In the article I’m first referred to as “bondage enthusiast” which is appropriate. I’m not sure if the writer chose that particular phrasing after receiving the URL to this site, but regardless, it certainly sets the tone for the rest of the piece. It’s a solid article that really paints the class and the experience of it in a very positive light.
It also uses my name.
It uses my name, to be clear, in a totally consensual way. As soon as I heard that someone from NOW was going to be at the class that night, I knew what was going to happen. Immediately I knew what I was doing, at the end of the night as soon as I started answering the questions the journalist was asking me. In the back of my head, I guess I’d been waiting for the moment to make myself more public – if for no other reason than to be able to stop thinking about having to conceal this side of myself.
In an earlier post, I wrote, “I’ve been thinking of the power behind naming a thing, especially in an environment like this one where a name, once said, is always present.” This is how things are for me, now – it is and will always be present. As it stands, when you google me, the NOW article shows up on either the first or second page – usually right after a bunch of old theatre links and some Twitter highlights. Not that I think I’ll be googled that often, but I do work in the digital media field. You never know. Googling people you meet has become a pastime for some, these days, with SO much information available online – often as a sort of pre-date credentials check.
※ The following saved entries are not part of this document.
(* ===== verification/Refinement.v ===== *)
(** Progressive refinement: [src/src/compositor/refinement.cpp] and [refinement.hpp], and
    the deadline sweep of [src/src/runtime/interactive.cpp] that goes with it.

    The queue of tiles whose renders are in flight, the waves of operator tiles that wait
    for them, the gates a miss goes through before it is dispatched, the drain of what has
    settled into the cache, and the sweep that cancels what a late frame no longer wants.
    A completion is shared with the renderer that settles it, so completions live in a
    store ([Done]) and a pending tile names its own.  What a surface holds is the
    backend's: its copies and clears are parameters, as is the rectangle of a tile. *)

From S2P Require Import Prelude RationalTime Identity Geometry KeyedStore CacheKeys Completion.

Local Open Scope Z_scope.

(** [RenderResult], as far as the queue reads it; [provided] is a surface of the content's
    own, with where its pixels belong. *)
Record RenderResult (S : Type) := mkResult {
  rr_achieved_scale : double; rr_exact : bool; rr_provided : option (S * option (double * double)) }.
Arguments mkResult {S} _ _ _.
Arguments rr_achieved_scale {S} _.
Arguments rr_exact {S} _.
Arguments rr_provided {S} _.

(** [TileValue] with its [TileMeta]. *)
Record TileValue (S : Type) := mkTileValue {
  tv_surface : S; tv_achieved_scale : double; tv_exact : bool }.
Arguments mkTileValue {S} _ _ _.

(** [PendingTile]; its [stability] feeds an assertion only. *)
Record PendingTile (S : Type) := mkPending {
  pt_key : TileKey; pt_local_rect : Rect; pt_content : ObjectId; pt_bounds : option Rect;
  pt_bytes : Z; pt_surface : S; pt_done : nat }.
Arguments mkPending {S} _ _ _ _ _ _ _.
Arguments pt_key {S} _.
Arguments pt_local_rect {S} _.
Arguments pt_content {S} _.
Arguments pt_bounds {S} _.
Arguments pt_bytes {S} _.
Arguments pt_surface {S} _.
Arguments pt_done {S} _.

Record OperatorWait := mkWait { ow_output : TileKey; ow_unmet : list TileKey }.

Record RefinementQueue (S : Type) := mkQueue {
  rq_tiles : list (PendingTile S); rq_waits : list OperatorWait }.
Arguments mkQueue {S} _ _.
Arguments rq_tiles {S} _.
Arguments rq_waits {S} _.

Section refinement.
Context {S : Type}.
Notation Done := (gmap nat (Completion (RenderResult S))).
Notation TileCache := (KeyedStore TileKey (TileValue S)).
Implicit Types (queue : RefinementQueue S) (heap : Done) (pending : PendingTile S) (key output : TileKey).

(** A pending tile's completion; the queue's share keeps it alive. *)
Definition done_of heap pending : Completion (RenderResult S) :=
  default fresh_completion (heap !! pt_done pending).

(** ** The gates *)

(** What suppresses a second dispatch of the same key: a result not yet drained, or a
    render that was not cancelled. *)
Definition suppresses (c : Completion (RenderResult S)) : bool :=
  settled_ok c || (negb (settled c) && negb (cancelled c)).

Definition tile_in_flight (queue : option (RefinementQueue S)) heap key : bool :=
  match queue with
  | None => false
  | Some queue =>
      existsb (λ pending, bool_decide (pt_key pending = key) && suppresses (done_of heap pending)) (rq_tiles queue)
  end.

Definition tile_wanted queue (wanted : gset TileKey) key : bool :=
  bool_decide (key ∈ wanted) ||
  existsb (λ wait, bool_decide (ow_output wait ∈ wanted) && existsb (λ unmet, bool_decide (unmet = key)) (ow_unmet wait))
    (rq_waits queue).

Definition input_pending queue key : bool :=
  existsb (λ pending, bool_decide (pt_key pending = key)) (rq_tiles queue).

Fixpoint replace_wait (output : TileKey) (unmet : list TileKey) (waits : list OperatorWait) : option (list OperatorWait) :=
  match waits with
  | [] => None
  | wait :: waits =>
      if bool_decide (ow_output wait = output) then Some (mkWait (ow_output wait) unmet :: waits)
      else (cons wait) <$> replace_wait output unmet waits
  end.

Definition record_operator_wait queue output (unmet : list TileKey) : RefinementQueue S :=
  match unmet with
  | [] => queue
  | _ =>
      mkQueue (rq_tiles queue)
        (match replace_wait output unmet (rq_waits queue) with
         | Some waits => waits
         | None => rq_waits queue ++ [mkWait output unmet]
         end)
  end.

Definition operator_wave_pending (queue : option (RefinementQueue S)) output : bool :=
  match queue with
  | None => false
  | Some queue =>
      existsb (λ wait, bool_decide (ow_output wait = output) && existsb (input_pending queue) (ow_unmet wait)) (rq_waits queue)
  end.

Definition operator_wave_unmet (queue : option (RefinementQueue S)) output : list TileKey :=
  match queue with
  | None => []
  | Some queue =>
      concat (map (λ wait, if bool_decide (ow_output wait = output) then filter (λ key, input_pending queue key = true) (ow_unmet wait) else [])
                (rq_waits queue))
  end.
I don’t care, much, if at all. Things going on in my life right now make hiding any part of myself, especially a part that has given me and continues to give me so much, self-destructive and self-denying to a truly upsetting degree. To continue to spend even the smallest amount of energy in any kind of masking is counter productive to the point of insanity. LIfe is stressful enough as it stands right now to add to it, in any way.
My father’s body is full of cancer – bones, blood and brain. After three years of clean tests it’s come rushing back at a pace nobody could have foreseen. He’s started chemo & radiation, but it’s still too early to tell if it’s had any effect; even if it has, what he is full of is incurable. It’s going to take him, sooner or later. I have no illusions about that. I also cannot help but think about my grandfather, who also (I found out, quite a bit later) died of cancer.
To be clear – this is NOT me sounding some kind of genetic death knell. I am Not quite that degree of pessimist. I have been warned, many times, against holding on to thoughts like this, to “putting that kind of energy out there”. Regardless of what I might think about that sort of energy-philosophy, truly, I’m not. What I am doing is thinking more about how I want to spend my time, and my focus, and my energy.
I’m thinking more about what it means to be named, now, and what it’s going to mean to my life from this point on.